▶ [Working data]:
□ □ □ □
Lemma key_le_trans x y z :
  keyed x → keyed y → keyed z →
  key_le toLowerCase selector caseSensitive x y →
  key_le toLowerCase selector caseSensitive y z →
  key_le toLowerCase selector caseSensitive x z.
Proof.
  unfold key_le. intros Hx Hy Hz.
  destruct (keyed_some x Hx) as [sx ->], (keyed_some y Hy) as [sy ->],
    (keyed_some z Hz) as [sz ->]. simpl. apply units_ltb_false_trans.
Qed.

(** An element without a key stays where it is put: behind everything. *)
Lemma sort_insert_keyless x l : keyless x → sort_insert compare x l = x :: l.
Proof. intros Hx. destruct l as [|y l]; simpl; [done|]. by rewrite compare_empty_left. Qed.

(** An element with a key moves past the elements without one. *)
Lemma sort_insert_past_keyless x E N :
  keyed x → Forall (fun e => keyless e) E →
  sort_insert compare x (E ++ N) = E ++ sort_insert compare x N.
Proof.
  intros Hx HE. induction HE as [|e E He HE IH]; simpl; [done|].
  by rewrite (compare_empty_right x e Hx He), IH.
Qed.

(** Inserting an element with a key into a descending run of such. *)
Lemma sort_insert_descending x N :
  keyed x → Forall (fun y => keyed y) N →
  StronglySorted descending N →
  StronglySorted descending (sort_insert compare x N).
Proof.
  intros Hx HN Hs. induction Hs as [|y N Hs IH Hy]; simpl.
  - repeat constructor.
  - apply Forall_cons in HN as [Hky HN].
    rewrite (compare_keyed_lt x y) by done.
    destruct (string_lt (key x) (key y)) eqn:Hlt.
    + constructor; [by apply IH|].
      rewrite sort_insert_perm. constructor; [|done].
      unfold key_le. destruct (keyed_some x Hx) as [sx Kx], (keyed_some y Hky) as [sy Ky].
      rewrite Kx, Ky in *. simpl in *. by apply units_ltb_asym.
    + constructor; [by constructor|]. constructor; [done|].
      rewrite Forall_forall in *. intros z Hz.
      apply (key_le_trans z y x); [by apply HN|done|done|by apply Hy|done].
Qed.

Lemma insertion_state_step seen rp x :
  insertion_state toLowerCase selector caseSensitive seen rp →
  insertion_state toLowerCase selector caseSensitive (seen ++ [x])
    (sort_insert compare x rp).
Proof.
  intros (N & -> & HN & Hs). unfold insertion_state. rewrite !filter_app.
  destruct (empty_or_null (selector x)) eqn:Hx.
  - rewrite sort_insert_keyless by done.
    rewrite (filter_cons_True _ x) by done.
    rewrite (filter_cons_False _ x) by congruence.
    rewrite !filter_nil, app_nil_r, rev_app_distr. simpl.
    exists N. by repeat split.
  - rewrite (filter_cons_False _ x) by congruence.
    rewrite (filter_cons_True _ x) by done.
    rewrite !filter_nil, app_nil_r.
    assert (HkN : Forall (fun y => keyed y) N).
    { rewrite HN. apply Forall_forall. intros y Hy.
      by apply list_elem_of_filter in Hy as [Hy _]. }
    rewrite sort_insert_past_keyless; [|done|].
    + exists (sort_insert compare x N). split; [done|]. split.
      * rewrite sort_insert_perm, HN. apply Permutation_cons_append.
      * by apply sort_insert_descending.
    + apply Forall_forall. intros e He.
      apply list_elem_of_In, in_rev, list_elem_of_In in He.
      by apply list_elem_of_filter in He as [He _].
Qed.

Lemma insertion_state_fold l : ∀ seen rp,
  insertion_state toLowerCase selector caseSensitive seen rp →
  insertion_state toLowerCase selector caseSensitive (seen ++ l)
    (fold_left (fun rev_prefix x => sort_insert compare x rev_prefix) l rp).
Proof.
  induction l as [|x l IH]; intros seen rp Hst; simpl.
  - by rewrite app_nil_r.
  - rewrite (cons_middle x seen l), app_assoc. by apply IH, insertion_state_step.
Qed.

(** The sorted array: the elements with a key in ascending key order, then
    the elements without a key in the order they had. *)
Lemma sort_elems_keyed_then_keyless l :
  ∃ keyed_part,
    sort_elems compare l
      = keyed_part ++ filter (fun x => empty_or_null (selector x) = true) l ∧
    keyed_part ≡ₚ filter (fun x => empty_or_null (selector x) = false) l ∧
    StronglySorted (key_le toLowerCase selector caseSensitive) keyed_part.
Proof.
  destruct (insertion_state_fold l [] []) as (N & Hfold & HN & Hs).
  { exists []. repeat split; constructor. }
  simpl in Hfold. unfold sort_elems. rewrite Hfold, rev_app_distr, rev_involutive.
  exists (rev N). split; [done|]. split; [by rewrite <- Permutation_rev|].
  clear Hfold HN. induction Hs as [|y N Hs IH Hy]; simpl; [constructor|].
  apply StronglySorted_app. split; [|split; [done|repeat constructor]].
  intros u v Hu Hv. apply list_elem_of_In, in_rev, list_elem_of_In in Hu.
  apply list_elem_of_singleton in Hv as ->.
  by apply (proj1 (Forall_forall _ _) Hy).
Qed.

(** On ASCII keys the comparator is the one of the ASCII case mapping. *)
Lemma compare_ascii a b :
  ascii_key (selector a) = true → ascii_key (selector b) = true →
  compare a b = compareByString lower_ascii_string selector caseSensitive a b.
Proof.
  destruct lower_case as [_ Hascii]. intros Ha Hb. unfold compareByString.
  destruct caseSensitive; simpl; [done|].
  assert (Hk : ∀ k, ascii_key k = true → toLowerCase <$> k = lower_ascii_string <$> k).
  { intros [s|] Hs; simpl; [|done]. f_equal. by apply Hascii. }
  by rewrite !Hk.
Qed.
End ComparatorFacts.

Lemma sortByString_ascii {T} toLowerCase (selector : T → option JsString)
    (h : list (list T)) (array : Ref) (l : list T) (caseSensitive : option bool) :
  lower_case_contract toLowerCase →
  h !! array = Some l →
  forallb (fun x => ascii_key (selector x)) l = true →
  _sortByString toLowerCase selector array caseSensitive h
  = _sortByString lower_ascii_string selector array caseSensitive h.
Proof.
  intros Hc Hl Hascii. rewrite !(sortByString_live _ _ h array l) by done.
  do 3 f_equal. apply sort_elems_ext. intros x y Hx Hy.
  rewrite forallb_forall in Hascii.
  apply compare_ascii; [done|apply Hascii|apply Hascii]; by apply list_elem_of_In.
Qed.


(* ------------------------------------------------------------------------ *)
(** ** Totality *)
(* ------------------------------------------------------------------------ *)

(** C9: each core operation returns on every input of its type: [length]
    a number (-1 for an absent input), the emptiness predicates and
    [equalsBy] a boolean, also on absent and empty collections, and the
    index helpers an array for every index, in or out of range. *)
Theorem core_operations_total :
  (∀ (T : Type) (c : Collection T), ∃ n : Z, _length c = Normal (Some n)) ∧
  (∀ (T : Type) (cs : list (Collection T)),
     returns (_isEmpty cs) ∧ returns (_isNotEmpty cs) ∧ returns (_hasValues cs)) ∧
  (∀ (T V : Type) (strict_equals : V → V → bool) (selector : T → V)
     (a b : Collection T),
     returns (_equalsBy strict_equals selector a b)) ∧
  (∀ (T : Type) (h : list (list T)) (source : Ref) (index : Z),
     is_Some (h !! source) → returns (_removeElementAt source index h)) ∧
  (∀ (T : Type) (h : list (list T)) (source : Ref) (index : Z) (value : T),
     is_Some (h !! source) → returns (_replaceElementAt source index value h)).
Proof.
  split; [|split; [|split; [|split]]].
  - intros T c. destruct c; simpl; eauto.
  - intros T cs. unfold returns, _isNotEmpty, _hasValues.
    rewrite hasValues_loop, isEmpty_forallb. simpl. repeat split; eauto.
  - intros T V strict_equals selector a b. unfold returns.
    destruct (eq_null a) eqn:Ha; [|destruct (eq_null b) eqn:Hb].
    + unfold _equalsBy. rewrite Ha. eauto.
    + unfold _equalsBy. rewrite Ha, Hb. eauto.
    + rewrite equalsBy_present by done. eauto.
  - intros T h source index [l Hs]. unfold returns.
    destruct (decide (0 ≤ index ≤ Z.of_nat (length l))) as [Hi|Hi].
    + destruct (removeElementAt_in_range h source l index Hs Hi) as [removed ->].
      eauto.
    + rewrite (removeElementAt_out_of_range h source l index Hs) by lia. eauto.
  - intros T h source index value [l Hs]. unfold returns.
    destruct (decide (l = [] ∨ index < 0)) as [Hg|Hg].
    { rewrite (replaceElementAt_guard h source l index value Hs Hg). eauto. }
    assert (l ≠ [] ∧ 0 ≤ index) as [Hl Hi].
    { split; [tauto|]. destruct (Z.lt_ge_cases index 0); [tauto|done]. }
    destruct (decide (length l = 1%nat)) as [H1|H1].
    { rewrite (replaceElementAt_single h source l index value) by done. eauto. }
    assert (2 ≤ length l)%nat.
    { destruct l as [|x [|y l]]; simpl in *; [done|done|lia]. }
    destruct (decide (index = Z.of_nat (length l) - 1)) as [Hlast|Hlast].
    + rewrite (replaceElementAt_last h source l index value) by done. eauto.
    + rewrite (replaceElementAt_general h source l index value) by done. eauto.
Qed.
□ □ □ □
▶ [Your goal]: Extract from the listing above the lines between the line containing "destruct (empty_or_null (selector" and the line containing "by apply list_elem_of_filter in Hy", keeping both of those lines. Output nothing else.

▶ [Response below]:
  destruct (empty_or_null (selector x)) eqn:Hx.
  - rewrite sort_insert_keyless by done.
    rewrite (filter_cons_True _ x) by done.
    rewrite (filter_cons_False _ x) by congruence.
    rewrite !filter_nil, app_nil_r, rev_app_distr. simpl.
    exists N. by repeat split.
  - rewrite (filter_cons_False _ x) by congruence.
    rewrite (filter_cons_True _ x) by done.
    rewrite !filter_nil, app_nil_r.
    assert (HkN : Forall (fun y => keyed y) N).
    { rewrite HN. apply Forall_forall. intros y Hy.
      by apply list_elem_of_filter in Hy as [Hy _]. }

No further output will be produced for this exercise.